May 7, 2008 at 6:57 am
Hi there ...here comes a tricky one.
I have a database table which needs to make the Index "ParentREF, UniqueName" unique - but this fails because duplicate keys are found. Thus I now need to cleanup these duplicate rows - but I cannot just delete the duplicates, because they might have rows in detail tables.

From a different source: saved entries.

(* ===== verification/Endpoint.v ===== *)
(** * The address of the relay ([syncclient/endpoint.go])

    The endpoint the desktop agent reads from its configuration file.  The
    grammar of URLs ([net/url]) is the class [UrlParser] and the file system the
    class [Files]; address literals ([net.ParseIP]) and the policy are written
    out.  Plaintext HTTP is accepted only on request and only for the host
    [localhost] and for loopback or private address literals. *)

From S2P Require Import Prelude Encoding Unicode Bech32m.

(** ** [net/url] and [net/netip] *)

(** The parts of a parsed [url.URL] the program looks at.  [EscapedHost] is what
    [URL.String] writes for [Host]; [User] tells whether there are credentials. *)
Record URL := mkURL {
  Scheme : bytes; User : bool; Host : bytes; EscapedHost : bytes; Path : bytes; RawPath : bytes;
  ForceQuery : bool; RawQuery : bytes; Fragment : bytes
}.

Class UrlParser := url_Parse : bytes -> option URL.

Definition dot : byte := byte_of_Z 46.
Definition colon : byte := byte_of_Z 58.
Definition percent : byte := byte_of_Z 37.

Definition digit (c : byte) : bool := (48 <=? u8 c) && (u8 c <=? 57).

(** [URL.Hostname]: the host without a port and without the brackets of an IPv6
    literal. *)
Definition validOptionalPort (port : bytes) : bool :=
  match port with
  | [] => true
  | c :: rest => bool_decide (c = colon) && forallb digit rest
  end.

Definition unbracket (host : bytes) : bytes :=
  match host, last host with
  | c :: rest, Some c' =>
      if bool_decide (c = byte_of_Z 91) && bool_decide (c' = byte_of_Z 93)
      then take (length rest - 1) rest else host
  | _, _ => host
  end.

Definition Hostname (url : URL) : bytes :=
  let at_colon := LastIndexByte (Host url) colon in
  unbracket
    (if negb (at_colon =? -1) && validOptionalPort (drop (Z.to_nat at_colon) (Host url))
     then take (Z.to_nat at_colon) (Host url) else Host url).

Module NetIP.

(** Four decimal numbers below 256 without leading zeros, separated by dots;
    [fields] are the numbers read so far, [digLen] the digits of the current
    one. *)
Fixpoint ipv4_fields (fields : list Z) (val digLen : Z) (s : bytes) : option (list Z) :=
  match s with
  | [] => if len fields <? 3 then None else Some (fields ++ [val])
  | c :: rest =>
      if digit c then
        if (digLen =? 1) && (val =? 0) then None
        else
          let val := val * 10 + (u8 c - 48) in
          if val >? 255 then None else ipv4_fields fields val (digLen + 1) rest
      else if bool_decide (c = dot) then
        if (digLen =? 0) || bool_decide (rest = []) then None
        else if len fields =? 3 then None
        else ipv4_fields (fields ++ [val]) 0 0 rest
      else None
  end.

Definition hex_value (c : byte) : option Z :=
  if digit c then Some (u8 c - 48)
  else if (97 <=? u8 c) && (u8 c <=? 102) then Some (u8 c - 87)
  else if (65 <=? u8 c) && (u8 c <=? 70) then Some (u8 c - 55)
  else None.

(** At most four hexadecimal digits: their value, their number and the rest. *)
Fixpoint hex_group (s : bytes) (acc off : Z) : option (Z * Z * bytes) :=
  match s with
  | [] => Some (acc, off, [])
  | c :: rest =>
      match hex_value c with
      | None => Some (acc, off, s)
      | Some v => if off >? 3 then None else hex_group rest (acc * 16 + v) (off + 1)
      end
  end.

(** The loop of [parseIPv6]: eight groups fill the address.  [ip] are the bytes
    so far, [ellipsis] the place of the double colon; the rest of the string is
    returned. *)
Fixpoint ipv6_groups (room : nat) (ip : list Z) (ellipsis : option Z) (s : bytes)
    : option (list Z * option Z * bytes) :=
  match room with
  | O => Some (ip, ellipsis, s)
  | S room =>
      match hex_group s 0 0 with
      | None => None
      | Some (acc, off, rest) =>
          if off =? 0 then None
          else if bool_decide (head rest = Some dot) then
            if (bool_decide (ellipsis = None) && negb (len ip =? 12)) || (len ip + 4 >? 16) then None
            else match ipv4_fields [] 0 0 s with
                 | None => None
                 | Some fields => Some (ip ++ fields, ellipsis, [])
                 end
          else
            let ip := ip ++ [acc / 256; acc mod 256] in
            match rest with
            | [] => Some (ip, ellipsis, [])
            | c :: rest =>
                if negb (bool_decide (c = colon)) then None
                else match rest with
                | [] => None
                | c :: tail =>
                    if bool_decide (c = colon) then
                      match ellipsis with
                      | Some _ => None
                      | None => if bool_decide (tail = []) then Some (ip, Some (len ip), [])
                                else ipv6_groups room ip (Some (len ip)) tail
                      end
                    else ipv6_groups room ip ellipsis rest
                end
            end
      end
  end.

Definition parseIPv6 (s : bytes) : option (list Z) :=
  let '(ellipsis, s) :=
    if bool_decide (take 2 s = [colon; colon]) then (Some 0, drop 2 s) else (None, s) in
  if bool_decide (ellipsis = Some 0) && bool_decide (s = []) then Some (replicate 16 0)
  else match ipv6_groups 8 [] ellipsis s with
  | None => None
  | Some (ip, ellipsis, rest) =>
      if negb (bool_decide (rest = [])) then None
      else if len ip <? 16 then
        match ellipsis with
        | None => None
        | Some at_ => Some (take (Z.to_nat at_) ip ++ replicate (16 - length ip) 0 ++ drop (Z.to_nat at_) ip)
        end
      else if bool_decide (ellipsis = None) then Some ip else None
  end.

(** [net.ParseIP]: the sixteen bytes of an address literal; an address with a
    zone is none. *)
Definition is_separator (c : byte) : bool := bool_decide (c = dot) || bool_decide (c = colon).

Definition ParseIP (s : bytes) : option (list Z) :=
  if existsb (fun c => bool_decide (c = percent)) s then None
  else match List.find is_separator s with
  | None => None
  | Some c =>
      if bool_decide (c = dot) then
        match ipv4_fields [] 0 0 s with
        | Some fields => Some (replicate 10 0 ++ [255; 255] ++ fields)
        | None => None
        end
      else parseIPv6 s
  end.

Definition To4 (ip : list Z) : option (list Z) :=
  if bool_decide (take 12 ip = replicate 10 0 ++ [255; 255]) then Some (drop 12 ip) else None.

Definition IsLoopback (ip : list Z) : bool :=
  match To4 ip with
  | Some ip4 => nth 0 ip4 0 =? 127
  | None => bool_decide (ip = replicate 15 0 ++ [1])
  end.

Definition IsPrivate (ip : list Z) : bool :=
  match To4 ip with
  | Some ip4 =>
      (nth 0 ip4 0 =? 10) || ((nth 0 ip4 0 =? 172) && (Z.land (nth 1 ip4 0) 240 =? 16))
      || ((nth 0 ip4 0 =? 192) && (nth 1 ip4 0 =? 168))
  | None => (len ip =? 16) && (Z.land (nth 0 ip 0) 254 =? 252)
  end.

End NetIP.

(** ** Endpoints *)

Definition maxEndpointConfigBytes : Z := 4096.

Record EndpointPolicy := mkPolicy { AllowPrivateHTTP : bool }.

Record Endpoint := mkEndpoint { base : URL }.

(** [URL.String] of the base with the given path.  The paths of the client are
    empty or start with a slash and consist of characters that are not escaped. *)
Definition resolve (endpoint : Endpoint) (path : bytes) : bytes :=
  let url := base endpoint in
  Scheme url ++ str "://" ++ EscapedHost url ++ path
  ++ (if ForceQuery url || negb (bool_decide (RawQuery url = [])) then str "?" ++ RawQuery url else []).

Definition endpoint_String (endpoint : Endpoint) : bytes := resolve endpoint (Path (base endpoint)).

(** The host a plaintext connection may go to. *)
Definition private_host (unicode_lower : bytes -> bytes) (url : URL) : bool :=
  let host := Ascii.ToLower unicode_lower (Hostname url) in
  bool_decide (host = str "localhost")
  || match NetIP.ParseIP host with
     | None => false
     | Some ip => NetIP.IsLoopback ip || NetIP.IsPrivate ip
     end.

Section endpoint.
Context `{U : UnicodeTables} `{UP : UrlParser}.

Definition with_scheme (scheme : bytes) (url : URL) : URL :=
  mkURL scheme (User url) (Host url) (EscapedHost url) [] (RawPath url) (ForceQuery url) (RawQuery url)
    (Fragment url).

Definition ParseEndpoint (raw : bytes) (policy : EndpointPolicy) : result Endpoint :=
  match url_Parse (TrimSpace raw) with
  | None => fail "sync endpoint must be an absolute HTTP(S) URL"
  | Some parsed =>
      if bool_decide (Scheme parsed = []) || bool_decide (Host parsed = []) then
        fail "sync endpoint must be an absolute HTTP(S) URL"
      else if User parsed || negb (bool_decide (RawQuery parsed = [])) || negb (bool_decide (Fragment parsed = []))
              || negb (bool_decide (RawPath parsed = []))
              || (negb (bool_decide (Path parsed = [])) && negb (bool_decide (Path parsed = str "/"))) then
        fail "sync endpoint must not contain credentials, a path, query, or fragment"
      else
        let parsed := with_scheme (Ascii.ToLower unicode_lower (Scheme parsed)) parsed in
        if bool_decide (Scheme parsed = str "https") then Ok (mkEndpoint parsed)
        else if bool_decide (Scheme parsed = str "http") then
          if negb (AllowPrivateHTTP policy) then fail "plaintext HTTP requires allow_private_http"
          else if negb (private_host unicode_lower parsed) then
            fail "plaintext HTTP is restricted to localhost or a private IP literal"
          else Ok (mkEndpoint parsed)
        else fail "sync endpoint scheme must be HTTP or HTTPS"
  end.

End endpoint.

(** ** The configuration file *)

(** What [Lstat] and [Stat] tell about a file; two infos describe the same file
    ([os.SameFile]) when their [FileID]s agree. *)
Record FileInfo := mkFileInfo {
  IsRegular : bool; IsSymlink : bool; FSize : Z; Perm : Z; FileID : Z
}.
Definition Validate (bundle : CredentialBundleV1) : result unit :=
  if negb (BVersion bundle =? CredentialBundleVersion) then
    Err (Errorf_d "unsupported credential bundle version %d" (BVersion bundle))
  else if allZero (BAccountID bundle) || allZero (BDeviceID bundle) then
    fail "account and device IDs must be nonzero random identifiers"
  else if negb (validDeviceToken (BDeviceToken bundle)) then
    fail "device token must be bounded unpadded base64url"
  else if allZero (BSigningSeed bundle) || allZero (BX25519Private bundle)
          || allZero (BLocalDataKey bundle) || allZero (BObjectIDKey bundle) then
    fail "credential bundle contains an empty private key"
  else if (BCurrentEpoch bundle <? 1) || (BCurrentEpoch bundle >? MaxInt64)
          || (map_len (BEpochKeys bundle) <? 1) || (map_len (BEpochKeys bundle) >? maxEpochKeys) then
    fail "credential bundle has an invalid epoch set"
  else if existsb (fun '(epoch, key) => (epoch <? 1) || (epoch >? MaxInt64) || allZero key)
            (map_to_list (BEpochKeys bundle)) then
    fail "credential bundle has an invalid epoch key"
  else if bool_decide (BEpochKeys bundle !! BCurrentEpoch bundle = None) then
    fail "current epoch key is missing"
  else if (map_len (BVerificationKeys bundle) <? 1)
          || (map_len (BVerificationKeys bundle) >? maxVerificationKeys) then
    fail "credential bundle has an invalid verification-key set"
  else if existsb (fun '(deviceID, key) => allZero deviceID || allZero key)
            (map_to_list (BVerificationKeys bundle)) then
    fail "credential bundle has an invalid verification key"
  else
    let wantSelf := ed25519_Public (NewKeyFromSeed (BSigningSeed bundle)) in
    let validSelf :=
      match BVerificationKeys bundle !! BDeviceID bundle with
      | Some self => bool_decide (self = wantSelf)
      | None => false
      end in
    if negb validSelf then fail "current device verification key does not match its signing seed"
    else Ok tt.
(* ===== verification/Phrase.v ===== *)
(** * Phrases and their replicated state ([localstore/crdt_adapter.go])

    The conversions between the phrase record of the local store, the payload
    that is encrypted for other devices, and the CRDT state of the protocol:
    counter totals, migration of older records, payload validation, the merge
    of payloads and the sealing of an outbox event. *)

From S2P Require Import Prelude Encoding Unicode Crypto Envelope Crdt.

Record Phrase := mkPhrase {
  Text : bytes;
  Pinyin : bytes;
  Source : bytes;
  UseCount : Z;
  PPinned : bool;
  Deleted : bool;
  LastUsedDay : Z;
  CRDT : PhraseState
}.

Record PhrasePayload := mkPayload {
  PText : bytes; PPinyin : bytes; PSource : bytes; PLastUsedDay : Z; State : PhraseState
}.

#[export] Instance Phrase_eq_dec : EqDecision Phrase.
Proof. solve_decision. Defined.
#[export] Instance PhrasePayload_eq_dec : EqDecision PhrasePayload.
Proof. solve_decision. Defined.

(** The zero values of the types. *)
Definition zeroState : PhraseState :=
  mkPhraseState [] None (mkLWWBool false zeroHLC) (mkPresence false zeroHLC 0).

Definition zeroPhrase : Phrase := mkPhrase [] [] [] 0 false false 0 zeroState.

Definition set_crdt (phrase : Phrase) (state : PhraseState) : Phrase :=
  mkPhrase (Text phrase) (Pinyin phrase) (Source phrase) (UseCount phrase) (PPinned phrase)
    (Deleted phrase) (LastUsedDay phrase) state.

Definition set_counts (state : PhraseState) (counts : gmap bytes Z) : PhraseState :=
  mkPhraseState (ObjectID state) (Some counts) (Pinned state) (presence state).

Definition set_pinned (state : PhraseState) (pinned : LWWBool) : PhraseState :=
  mkPhraseState (ObjectID state) (Counts state) pinned (presence state).

Definition set_presence (state : PhraseState) (p : Presence) : PhraseState :=
  mkPhraseState (ObjectID state) (Counts state) (Pinned state) p.

Definition isZeroClock (clock : HLC) : bool :=
  (WallMillis clock =? 0) && (Counter clock =? 0) && bool_decide (Node clock = []).

(** A copy with a map of its own (an empty one when there was none). *)
Definition clonePhraseState (state : PhraseState) : PhraseState :=
  mkPhraseState (ObjectID state) (Some (default ∅ (Counts state))) (Pinned state) (presence state).

(** The loop over the counters, in some order. *)
Fixpoint totalCounts_loop (counts : list Z) (total : Z) : Z :=
  match counts with
  | [] => total
  | count :: rest =>
      if MaxUint64 - total <? count then MaxUint64 else totalCounts_loop rest (total + count)
  end.

Definition totalCounts (counts : counter_map) : Z :=
  totalCounts_loop (map snd (map_to_list (default ∅ counts))) 0.

Definition materializePhrase (phrase : Phrase) : Phrase :=
  mkPhrase (Text phrase) (Pinyin phrase) (Source phrase)
    (totalCounts (Counts (CRDT phrase))) (Value (Pinned (CRDT phrase)))
    (negb (Present (presence (CRDT phrase)))) (LastUsedDay phrase) (CRDT phrase).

This means that all duplicate rows needs an update on the "UniqueName" value - but not the first (valid) one!
I can find those rows by
SELECT OID, UniqueName, ParentREF, CreatedUTC, ModifiedUTC FROM dbo.CmsContent AS table0
WHERE EXISTS (
SELECT OID, UniqueName, ParentREF FROM dbo.CmsContent AS table1
WHERE table0.ParentREF = table1.ParentREF
AND table0.UniqueName = table1.UniqueName
AND table0.OID != table1.OID
)
ORDER BY ParentREF, UniqueName, ModifiedUTC desc
...but I struggle to make the required SQL (SP?) to update the "invalid" rows.
Note: the "valid" row is the one with the newest ModifiedUTC value - this row must kept unchanged!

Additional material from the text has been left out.